# Control frustum near and far clip plane sizes in a Projection Matrix

I'm trying to achieve a dolly zoom effect.
My first try was the obvious one, the original "zoom in & dolly out" technique, which works nicely.
Except that there are cases which this is not possible due spatial conditions (E.g.: camera close to a wall)

If you pull back the camera too much you may occlude the view with some other objects (the red area).

To solve this I figured that I can't move the camera. Instead, I have to change the frustum, making a larger near plane and a smaller far plane.
This way, it's possible to control de effect without moving the camera.

I know how to build the perspective and orthogonal projection matrices, and I was able to interpolate between them (interpolating each element separately).
This got me really near to solve the puzzle.

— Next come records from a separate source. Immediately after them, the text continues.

Lemma heap_delete_spec a pos x w :
  heap_ok a w -> a !! pos = Some x ->
  let res := heap_delete a pos w in
  heap_ok res.1 res.2 /\ x :: res.1 ≡ₚ a /\
  (forall r, r ∉ refs res.1 -> get_ref r res.2 = get_ref r w).
Proof.
  intros (Ho & Hr & Hnd) Hx. pose proof (lookup_lt_Some _ _ _ Hx) as Hp. unfold heap_delete.
  rewrite length_insert. destruct (decide (pos < length a - 1)%nat) as [Hlt|Hge].
  - destruct (heap_delete_shape a pos x Hx Hlt) as (y & front & -> & Hpf & Hxf & ->).
    assert (Hperm : x :: <[pos := y]> front ≡ₚ front ++ [y]).
    { pose proof (list_elem_of_split_length _ _ _ Hxf) as (l1 & l2 & -> & ->).
      rewrite insert_app_r_alt by lia. rewrite Nat.sub_diag. cbn. solve_Permutation. }
    assert (Hnd1 : NoDup (refs (x :: <[pos := y]> front))) by (unfold refs; by rewrite Hperm).
    rewrite (proj2 (Nat.ltb_lt _ _)) by (by rewrite length_insert). cbn zeta.
    assert (Hup : repaired (<[pos := y]> front) w
                    (heap_update (<[pos := y]> front) pos (length (<[pos := y]> front)) w)).
    { apply heap_update_spec.
      - by rewrite length_insert.
      - by apply NoDup_cons in Hnd1 as [_ ?].
      - split; intros i; [intros z Hz Hne|intros Hz].
        + rewrite list_lookup_insert_ne in Hz by done. apply Hr. by apply lookup_app_l_Some.
        + rewrite list_lookup_insert_eq in Hz by done. simplify_eq.
          rewrite (Hr (length front) i); [eauto|]. by rewrite lookup_app_r, Nat.sub_diag by done.
      - apply ordered_near; [|done]. rewrite <- (take_app_length front [y]). by apply heap_ordered_take. }
    split_and!.
    + apply (repaired_ok (<[pos := y]> front) w); [by apply NoDup_cons in Hnd1 as [_ ?]|done].
    + destruct Hup as (Hq & _). by rewrite Hq.
    + destruct Hup as (Hq & _ & _ & Hf). intros r Hnin. apply Hf. unfold refs in *. by rewrite <- Hq.
  - assert (pos = length a - 1)%nat as -> by lia.
    rewrite take_insert_ge by lia. rewrite length_take. rewrite (proj2 (Nat.ltb_ge _ _)) by lia. cbn zeta.
    assert (Hperm : x :: take (length a - 1) a ≡ₚ a).
    { transitivity (take (length a - 1) a ++ drop (length a - 1) a); [|by rewrite take_drop].
      rewrite (drop_S _ _ _ Hx), (drop_ge _ (S _)) by lia. apply Permutation_cons_append. }
    split_and!; cbn [fst snd]; [|done|done]. split_and!.
    + by apply heap_ordered_take.
    + intros i z Hz. apply lookup_take_Some in Hz as [Hz _]. eauto.
    + assert (Hnd1 : NoDup (refs (x :: take (length a - 1) a))) by (unfold refs; by rewrite Hperm).
      by apply NoDup_cons in Hnd1 as [_ ?].
Qed.

(** The root is a minimum. *)
Lemma heap_root_min a i : heap_ordered a -> (i < length a)%nat -> hval a 0 <= hval a i.
Proof.
  intros Ho. induction (Nat.lt_wf_0 i) as [i _ IH]. intros Hi.
  destruct (decide (i = 0)%nat) as [->|]; [done|]. pose proof (heap_parent_lt i ltac:(lia)).
  specialize (IH (heap_parent i) ltac:(lia) ltac:(lia)). specialize (Ho i ltac:(lia)). lia.
Qed.
End Heap.

(** ** Properties *)

(** The simplest memory with cells: a finite map. *)
Definition Cells : Type := gmap bytes Z.

#[global] Instance cells_refs : RefStore bytes Cells := {
  get_ref r w := (w : gmap bytes Z) !! r;
  set_ref r v w := alter (fun _ => v) r (w : gmap bytes Z);
}.

#[global] Instance cells_refs_laws : RefStoreLaws bytes Cells.
Proof.
  split.
  - intros r v w [x Hx]. cbn in *. by rewrite lookup_alter_eq, Hx.
  - intros r r' v w Hne. cbn. by rewrite lookup_alter_ne.
Qed.

Section Properties.
Context {R W : Type} `{IR : Inhabited R} `{RS : RefStore R W} `{RL : !RefStoreLaws R W}.

(** C34: The TTL heap keeps its order and its back references.  Over any memory
    of [heap_idx] cells: replacing an owner's item or adding a new one
    (heap_upsert) and removing one from any position (heap_delete) leave a
    min-heap whose items are exactly the old ones with that change, in which
    every item's cell holds the item's position and the cells of other owners
    are untouched, and whose root is a minimum. *)
Theorem heap_ops_correct (a : list (HeapItem R)) (w : W) (Hok : heap_ok a w) :
  (forall pos x t, a !! pos = Some x -> ref x = ref t ->
     let res := heap_upsert a (Z.of_nat pos) t w in
     heap_ok res.1 res.2 /\ res.1 ≡ₚ <[pos := t]> a) /\
  (forall pos t, Z.of_nat (length a) <= pos -> ref t ∉ refs a -> is_Some (get_ref (ref t) w) ->
     let res := heap_upsert a pos t w in heap_ok res.1 res.2 /\ res.1 ≡ₚ t :: a) /\
  (forall pos x, a !! pos = Some x ->
     let res := heap_delete a pos w in
     heap_ok res.1 res.2 /\ x :: res.1 ≡ₚ a /\
     forall r, r ∉ refs res.1 -> get_ref r res.2 = get_ref r w) /\
  (forall x i y, a !! 0%nat = Some x -> a !! i = Some y -> val x <= val y).
Proof.
  split_and!.
  - intros pos x t Hx E. destruct (heap_upsert_present a pos t x w Hok Hx E) as [Hr Hrefs].
    destruct Hok as (_ & _ & Hnd). cbn zeta. split; [apply (repaired_ok (<[pos := t]> a) w); [by rewrite Hrefs|done]|].
    apply Hr.
  - intros pos t Hpos Hn Hl. destruct (heap_upsert_absent a pos t w Hok Hpos Hn Hl) as [Hr Hnd]. cbn zeta.
    split; [by apply (repaired_ok (a ++ [t]) w)|]. destruct Hr as (Hp & _). rewrite Hp.
    symmetry. apply Permutation_cons_append.
  - intros pos x Hx. by apply heap_delete_spec.
  - intros x i y Hx Hy. pose proof (heap_root_min a i (proj1 Hok) (lookup_lt_Some _ _ _ Hy)) as Hm.
    unfold hval in Hm. by rewrite (list_lookup_total_correct _ _ _ Hx), (list_lookup_total_correct _ _ _ Hy) in Hm.
Qed.
End Properties.

Definition demo_heap : list (HeapItem bytes) := [mkItem 3 (bs "a"); mkItem 7 (bs "b")].
Definition demo_cells : Cells := {[ bs "a" := 0; bs "b" := 1; bs "c" := 99 ]}.

Lemma heap_ops_correct_witness :
  let res := heap_upsert demo_heap 99 (mkItem 1 (bs "c")) demo_cells in
  heap_ok res.1 res.2 /\ res.1 ≡ₚ mkItem 1 (bs "c") :: demo_heap.
Proof.
  apply (heap_ops_correct demo_heap demo_cells).
  - split_and!.
    + intros [|[|i]] Hi; vm_compute in Hi; try lia. vm_compute. discriminate.
    + intros [|[|i]] x Hx; cbn in Hx; simplify_eq; reflexivity.
    + repeat constructor; set_solver.
  - vm_compute. discriminate.
  - vm_compute. set_solver.
  - by eexists.
Defined.
(* ===== verification/ZSet.v ===== *)
(** * Sorted sets: src/src/types/zset.{h,cpp}

    A member is one heap object threaded on two structures: the AVL tree
    ordered by (score, name) and the name-keyed hashtable.  Names are unique in
    a sorted set and never change, so the name is the object's identity: the
    tree holds the objects, the hashtable holds names, and [node_at] is the
    [container_of] that goes from a name to the tree node of that object. *)
From stdpp Require Import sorting.
From S2P Require Import Prelude Hashtable HashMap Avl Score.

Record ZNode := mkZNode { score_of : score; name : bytes }.

#[global] Instance ZNode_eq_dec : EqDecision ZNode.
Proof. solve_decision. Defined.

Record ZSet := mkZSet { root : tree ZNode; hmap : HMap bytes }.

Definition ZSet_empty : ZSet := mkZSet Leaf HMap_empty.

(** A pointer to a tree node: the subtree there and its chain of parents. *)
Abbreviation zpos := (tree ZNode * list (frame ZNode))%type.

(** [sizeof(ZNode)]: tree links 32, hash links 16, score 8, length 8. *)
Definition sizeof_ZNode : Z := 64.
Definition sizeof_ptr : Z := 8.
Definition znode_byte (n : bytes) : Z := sizeof_ZNode + Z.of_nat (length n) + sizeof_ptr.

(** [zless] and [zless_raw]. *)
Definition zless (zl : ZNode) (s : score) (n : bytes) : bool := pair_less (score_of zl) (name zl) s n.
Definition zless_node (zl zr : ZNode) : bool := zless zl (score_of zr) (name zr).
Definition zless_raw (zr : ZNode) (s : score) (n : bytes) : bool := pair_less s n (score_of zr) (name zr).

(** ** Operations *)

(** The descent of [tree_insert] to a NULL link. *)
Fixpoint tree_descend (node : ZNode) (t : tree ZNode) (p : list (frame ZNode)) : list (frame ZNode) :=
  match t with
  | Leaf => p
  | Node l x r h c =>
      if zless_node node x then tree_descend node l (FromLeft x r h c :: p)
      else tree_descend node r (FromRight l x h c :: p)
  end.

Definition tree_insert (t : tree ZNode) (node : ZNode) : tree ZNode :=
  avl_fix (avl_init node) (tree_descend node t []).

(** The tree node of the object called [n]. *)
Fixpoint node_at (n : bytes) (t : tree ZNode) (p : list (frame ZNode)) : option zpos :=
  match t with
  | Leaf => None
  | Node l x r h c =>
      if decide (name x = n) then Some (t, p)
      else match node_at n l (FromLeft x r h c :: p) with
           | Some q => Some q
           | None => node_at n r (FromRight l x h c :: p)
           end
  end.

Definition elem_of_pos (q : zpos) : option ZNode :=
  match q.1 with Leaf => None | Node _ x _ _ _ => Some x end.

Definition zset_update (z : ZSet) (n : bytes) (s : score) : ZSet :=
  match node_at n (root z) [] with
  | Some (Node l x r h c, p) =>
      if SFeqb (score_of x) s then z
      else mkZSet (tree_insert (avl_del (Node l x r h c) p) (mkZNode s n)) (hmap z)
  | _ => z
  end.

Definition zset_lookup (z : ZSet) (n : bytes) : option bytes * ZSet :=
  match root z with
  | Leaf => (None, z)
  | _ => let '(r, h) := hm_lookup (hmap z) (str_hash n) (key_eq id n) in (r, mkZSet (root z) h)
  end.

Definition zset_insert (z : ZSet) (n : bytes) (s : score) : bool * ZSet :=
  let '(r, z) := zset_lookup z n in
  match r with
  | Some n' => (false, zset_update z n' s)
  | None =>
      let h := hm_insert (hmap z) (node_of id n) in
      let h := set_elem_bytes h (u64 (elem_bytes h + znode_byte n)) in
      (true, mkZSet (tree_insert (root z) (mkZNode s n)) h)
  end.

(** [zset_delete]: the node is given by its name. *)
Definition zset_delete (z : ZSet) (n : bytes) : ZSet :=
  let '(_, h) := hm_delete (hmap z) (str_hash n) (key_eq id n) in
  match node_at n (root z) [] with
  | Some (t, p) => mkZSet (avl_del t p) (set_elem_bytes h (u64 (elem_bytes h - znode_byte n)))
  | None => mkZSet (root z) h
  end.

The only problem now is to set a distance from the camera to keep my frustum height, effectively locking the focus in an object/position.
But I can't figure this one out.

So, any ideas?

This is the matrices that I'm using:

4x4 matrix for orthogonal projection

0         1         2          3
-----------------------------------------------
0 | 2/(r-l) |         |          | -(r+l)/(r-l) |
-----------------------------------------------
1 |         | 2/(t-b) |          | -(t+b)/(t-b) |
-----------------------------------------------
2 |         |         | -2/(f-n) | -(f+n)/(f-n) |
-----------------------------------------------
3 |         |         |          | 1            |
-----------------------------------------------


4x4 matrix for perspective projection

0           1         2              3
-----------------------------------------------------
0 | 2n/(r-l) |          | (r+l)/(r-l)  |              |
-----------------------------------------------------
1 |          | 2n/(t-b) | (t+b)/(t-b)  |              |
-----------------------------------------------------
2 |          |          | -(f+n)/(f-n) | -2*f*n/(f-n) |
-----------------------------------------------------
3 |          |          | -1           |              |
-----------------------------------------------------


To interpolate them, I use something like this (pseudo-code):

interpolate (from, to, percentage)
{
matrix = []
i = 0
while (i < 16)
{
matrix[i] = from[i] + (to[i] - from[i]) * percentage
i++
}
return matrix;
}

projection = interpolate(perspective, orthogonal, 0.75)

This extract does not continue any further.